Humanity has always had a weakness for a bad boy.  Evil seems interesting.  That's why Dante's Inferno is so memorable, the Purgatorio is awesome, but the Paradiso . . . I skimmed, I skimmed.  This is why, in fact, the Star Wars story works so well:  they had the good boy good guy in bland old Luke Skywalker, deliciously contrasted with the "scoundrel" Han Solo, with his junky ship and his careless blaster, who never cared about anyone but himself . . . until he did. 

That's the story we want to hear:  that bad guys are the interesting ones, because they turn into the most interesting good guys.  A good guy who does good things – bor-ring.  A bad boy who ends up mostly on the right side, almost despite himself?  That’s a story.

But the actual villains in Star Wars?  They're a blank.  All those Storm Troopers in their white suits -- there's not supposed to be anything alluring about them, even to the audience member with a weakness for bad boys.  This is why, when Han Solo came out of his torture session, he mumbles to Leia, “They never even asked me any questions.”  The Empire doesn’t want anything.  It just inflicts pain, and then annihilates.   A very accurate portrayal of evil, once you see through the glamorous lies from the Father of Lies.

The “Storm Troopers peeing on Jedis” decal I saw today is the fruit of a generation of boys who have no heroes.  They have anti-heroes, or semi-heroes, or dark heroes, but no true heroes.  It’s so much easier to portray evil as fascinating or alluring.   No one wants to be dull – not moviemakers, not authors, not young men or boys – and so we glom onto these anti-heroes.  We can't get enough of these men who struggle and fail, and win the girl because of it; these men who do terrible things in the name of good, and brood so gorgeously in the darkness they have built. 

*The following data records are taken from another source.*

(** What is left to show of a step of the controller. *)
Lemma controller_ok :
  (forall i, co_initialized_at c' = Some i ->
     co_groups c' = tp_groups topology /\ length (co_routes c') = length (tp_owners topology)) ->
  (forall t, has c' t -> (exists u, has c u /\ tr_movement u = tr_movement t)
     \/ initialized now (mv_source (tr_movement t)) /\ initialized now (mv_destination (tr_movement t))) ->
  (forall t, has c' t -> (phase_recovered (tr_phase t)).1 <> None -> aborted_at now (mv_source (tr_movement t)) (tr_id t)) ->
  (forall t, has c' t -> (phase_recovered (tr_phase t)).2 <> None -> aborted_at now (mv_destination (tr_movement t)) (tr_id t)) ->
  (forall t, has c' t -> phase_activation (tr_phase t) <> None ->
     tr_epoch t <= high (sl (tr_shard t) (mv_destination (tr_movement t)))) ->
  (forall x r, co_routes c' !! N.to_nat x = Some r -> coupled topology r (live_of c' x) (sl x)) ->
  sys_ok topology (push s now').
Proof using All.
  intros Hcfg Hend Hsrc Hdst Hhigh Hcoupled.
  destruct ctl_now_snapshot as [S1 S2 S3 S4 S5 S6]. pose proof ctl_now_named as [K1 K2].
  assert (Hown : forall o, (exists t, has c t /\ phase_ownership (tr_phase t) = Some o) ->
    exists t, has c' t /\ phase_ownership (tr_phase t) = Some o).
  { intros o (t & Ht & Hp). destruct (later_has _ _ t Hlater Ht) as (t' & Ht' & _ & He).
    exists t'. split; [done|]. by apply (ex_ownership _ _ He). }
  assert (Hact : forall a, (exists t, has c t /\ phase_activation (tr_phase t) = Some a) ->
    exists t, has c' t /\ phase_activation (tr_phase t) = Some a).
  { intros o (t & Ht & Hp). destruct (later_has _ _ t Hlater Ht) as (t' & Ht' & _ & He).
    exists t'. split; [done|]. by apply (ex_activation _ _ He). }
  apply push_ok; [done|..].
  - split; cbn; try done.
    + intros g Hg Hi. destruct (S5 g Hg Hi) as (E1 & E2 & E3). split_and!; try done.
      destruct (co_initialized_at c) as [i|] eqn:E; [|done]. by rewrite (lt_initialized _ _ Hlater _ E).
    + intros t Ht. destruct (Hend t Ht) as [(u & Hu & Em)|?]; [|done]. rewrite <- Em. by apply S6.
  - split; cbn; try done. intros g key record Hg Hk.
    destruct (no_aborted _ _ (sk_now _ _ Hok) g key record Hg Hk) as (t & Ht & Hp & Hkey).
    destruct (later_has _ _ t Hlater Ht) as (t' & Ht' & Hm & He). exists t'. split_and!; [done| |].
    + by apply (ex_abort _ _ He).
    + unfold tr_id in *. by rewrite Hm.
  - split; cbn; try done.
    + intros g x image data _ Hf. by left.
    + intros g x p data _ Hf. by left.
    + intros g x a Hg Hs. apply Hown. by eapply K1.
    + intros g x e a data _ Hs t _ _. by exists data.
    + intros g x a Hg Hs. apply Hact. by eapply K2.
  - split; cbn; intros g x a Hg Hs; [apply Hown; by eapply K1|apply Hact; by eapply K2].
Qed.
(* ===== verification/HandoffTheorems.v ===== *)
(** * A shard is one thing, wherever it is held

    [content] is the data of a shard at the group its route names.  Whatever the
    groups commit, it either stays as it is or one client request is applied to it:
    the transfers, with all their groups and messages, refine a shard that never
    moves. *)
From S2P Require Import Prelude Types Quorum Membership ShardTypes Topology Controller ControllerInv ControllerSafe ControllerGuarantees ControllerTheorems ShardData ShardDataInv ShardSteps ShardGuarantees ShardMachine Service Handoff HandoffEvidence HandoffSlots HandoffData HandoffController.
Local Open Scope N_scope.
Local Open Scope raft_scope.

(** The commands that change a route's owner. *)
Lemma transfer_step_owner routes origin id t command phase routes' k r r' :
  transfer_step routes origin id t command = Done (phase, routes') ->
  routes !! k = Some r -> routes' !! k = Some r' ->
  ro_owner r' = ro_owner r
  \/ exists p, tr_phase t = PInstalled p /\ k = N.to_nat (ti_shard id)
       /\ ro_owner r = mv_source (tr_movement t) /\ ro_owner r' = mv_destination (tr_movement t).
Proof.
  intros H Hr Hr'.
  assert (Hput : forall j rt f, routes !! j = Some rt -> ro_owner (f rt) = ro_owner rt ->
    routes' = <[j := f rt]> routes -> ro_owner r' = ro_owner r).
  { intros j rt f Hj Hf ->. destruct (decide (j = k)) as [->|Hne].
    - rewrite list_lookup_insert_eq in Hr' by (by eapply lookup_lt_Some). congruence.
    - rewrite list_lookup_insert_ne in Hr' by done. congruence. }
  destruct command; try discriminate; cbn [transfer_step] in H; outcome_inv.
  all: try (destruct (tr_phase t) eqn:E; try discriminate; outcome_inv).
  all: try (case_match; outcome_inv; try discriminate; outcome_inv).
  all: try (left; congruence).
  all: try (case_match; outcome_inv; try (left; congruence)).
  all: try (left; eapply (Hput _ _ (fun r => r <| ro_transfer := None |>)); [|done|symmetry; eassumption]; eassumption).
  bool_inv. subst routes'. destruct (decide (N.to_nat (ti_shard id) = k)) as [<-|Hne].
  - right. rewrite list_lookup_insert_eq in Hr' by (by eapply lookup_lt_Some). injection Hr' as <-.
    eexists. split_and!; try done. congruence.
  - left. rewrite list_lookup_insert_ne in Hr' by done. congruence.
Qed.

Section refine.
Context `{Fmt : TypeFormats} `{SerC : Serialize Controller} `{DFmt : DataFormats}.
Variable topology : Topology.

(** ** The owner holds the shard *)

Definition content (sn : Snapshot) (x : ShardId) : option ShardData :=
  match co_routes (sn_ctl sn) !! N.to_nat x with
  | Some r => slot_at topology sn x (ro_owner r) ≫= sh_data
  | None => None
  end.

(** The slots whose data is the shard's. *)
Definition holding (slot : Slot) : bool :=
  match slot with SActive _ _ | SFenced _ _ | SInstalled _ _ => true | _ => false end.
(* ===== verification/Coordinator.v ===== *)
(** * The coordinator over the committed state

    [Service::execute] prepares a request from checked reads and commits the
    operation; [Service::reconcile_once] chooses the next request of a transfer and
    executes it, with its fallback to an abort.  Here every read sees the current
    state and every operation commits at once, so that the coordinator is a function
    and its requests are steps of the system ([perform_step], [reconcile_steps]). *)
From S2P Require Import Prelude Types Quorum Membership ShardTypes Topology Controller ShardData ShardMachine Service Handoff.
Local Open Scope N_scope.
Local Open Scope raft_scope.

Section coordinator.
Context `{Fmt : TypeFormats} `{SerC : Serialize Controller} `{DFmt : DataFormats}.
Variable topology : Topology.

(** A checked read of the current state. *)
Definition read_now (s : System) (g : GroupId) (q : Query) : option Observed :=
  match query (machine_at (sy_now s) g) q with Done o => Some o | _ => None end.
Definition run_now {A} (s : System) (script : Script A) : option (A + Response) :=
  run (read_now s) (fun _ _ => None) script.

(** The next entry of a group's log. *)
Definition commit (s : System) (g : GroupId) (op : Operation) : option (Reply * System) :=
  let m := machine_at (sy_now s) g in
  match operation m (machine_applied m + 1) op with
  | Done (reply, m) => Some (reply, push s (put_machine (sy_now s) g m))
  | _ => None
  end.

(** [Service::execute] *)
Definition perform (s : System) (g : GroupId) (action : Action) : option (Reply * System) :=
  match run_now s (prepare topology g action) with
  | Some (inl op) => commit s g op
  | _ => None
  end.

(** [Service::reconcile_once]: the choice and its execution, then the abort when
    there is no room to fence or to install; the response, and the one to the abort. *)
Definition reconcile (s : System) (request_id : string) : option (Reply * option Reply * System) :=
  match run_now s (reconcile_once request_id) with
  | Some (inl (Execute g (AAdvance q step))) =>
      '(reply, s') ← perform s g (AAdvance q step);
      match reconcile_follow_up q step (RsApplied g (machine_applied (machine_at (sy_now s') g)) reply) with
      | Some (g', action) => '(abort, s'') ← perform s' g' action; Some (reply, Some abort, s'')
      | None => Some (reply, None, s')
      end
  | _ => None
  end.

(** A sequence of requests. *)
Fixpoint drive (s : System) (requests : list (GroupId * Action)) : option System :=
  match requests with
  | [] => Some s
  | (g, action) :: rest => '(_, s) ← perform s g action; drive s rest
  end.
(** Reconciling until the transfer is complete or a request is refused, with fuel. *)
Fixpoint settle (fuel : nat) (s : System) (request_id : string) : option (System * option Error) :=
  match co_transfers (sn_ctl (sy_now s)) !! request_id with
  | None => None
  | Some t =>
      if complete t then Some (s, None) else
      match fuel with
      | O => None
      | S fuel =>
          '(reply, abort, s) ← reconcile s request_id;
          match default reply abort with
          | RpRejected e => Some (s, Some e)
          | _ => settle fuel s request_id
          end
      end
  end.

Lemma run_returns {A} s (script : Script A) a :
  run_now s script = Some (inl a) -> returns (answers s) script a.
Proof.
  unfold run_now. induction script as [b|r|g q k IH|g q k IH|g op m k IH]; cbn; intros H.
  - injection H as ->. constructor.
  - discriminate.
  - destruct (read_now s g q) as [o|] eqn:E; [|discriminate]. cbn in H.
    apply (returns_checked _ _ _ _ o); [|by apply IH].
    unfold read_now in E. exists (sy_now s). split; [by left|]. by destruct (query _ _); simplify_eq.
  - discriminate.
  - constructor. by apply IH.
Qed.

Lemma perform_step s g action reply s' : g ∈ all_groups topology ->
  perform s g action = Some (reply, s') -> sys_step topology s s'.
Proof.
  unfold perform, commit. intros Hg H.
  destruct (run_now s _) as [[op|]|] eqn:E; try discriminate. apply run_returns in E.
  destruct (operation _ _ _) as [[r m]| |] eqn:Ho; try discriminate. injection H as _ <-.
  eapply sys_commit; [exact Hg|by eapply proposable_action|exact Ho].
Qed.
Lemma drive_steps s requests s' : Forall (fun r => r.1 ∈ all_groups topology) requests ->
  drive s requests = Some s' -> rtc (sys_step topology) s s'.
Proof.
  intros HF. revert s. induction HF as [|[g action] rest Hg _ IH]; cbn; intros s H; [by injection H as ->|].
  destruct (perform s g action) as [[r s1]|] eqn:E; [|discriminate]. cbn in H.
  eapply rtc_l; [by eapply perform_step|by apply IH].
Qed.
End coordinator.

You can only watch so many of these type of movies, and play so many of these games, until the hero gets drowned out by the anti.  The hero with the tragic flaw is a centuries-old story; but if there is no tension, no comeuppance, no terrible price to pay for their tragic flaw, then it ceases to seem tragic.  And so we arrive at the young man whose hero is a faceless, nameless force for death.

Yes, it was just a car decal.  Yes, it was supposed to be a joke.  But it isn’t funny.  We saw at Steubenville what happens when men do not realize that they are supposed to be struggling against their flaws, protecting the weak, striking back against evil, whether that evil dwells in other people or in themselves.  We see it when frat boys publish hi-larious brochures on “how to rape,” or run web series on how to trick an unwilling girlfriend into getting an abortion. 

This is not funny.  This was inevitable.  Enough with the anti-heroes.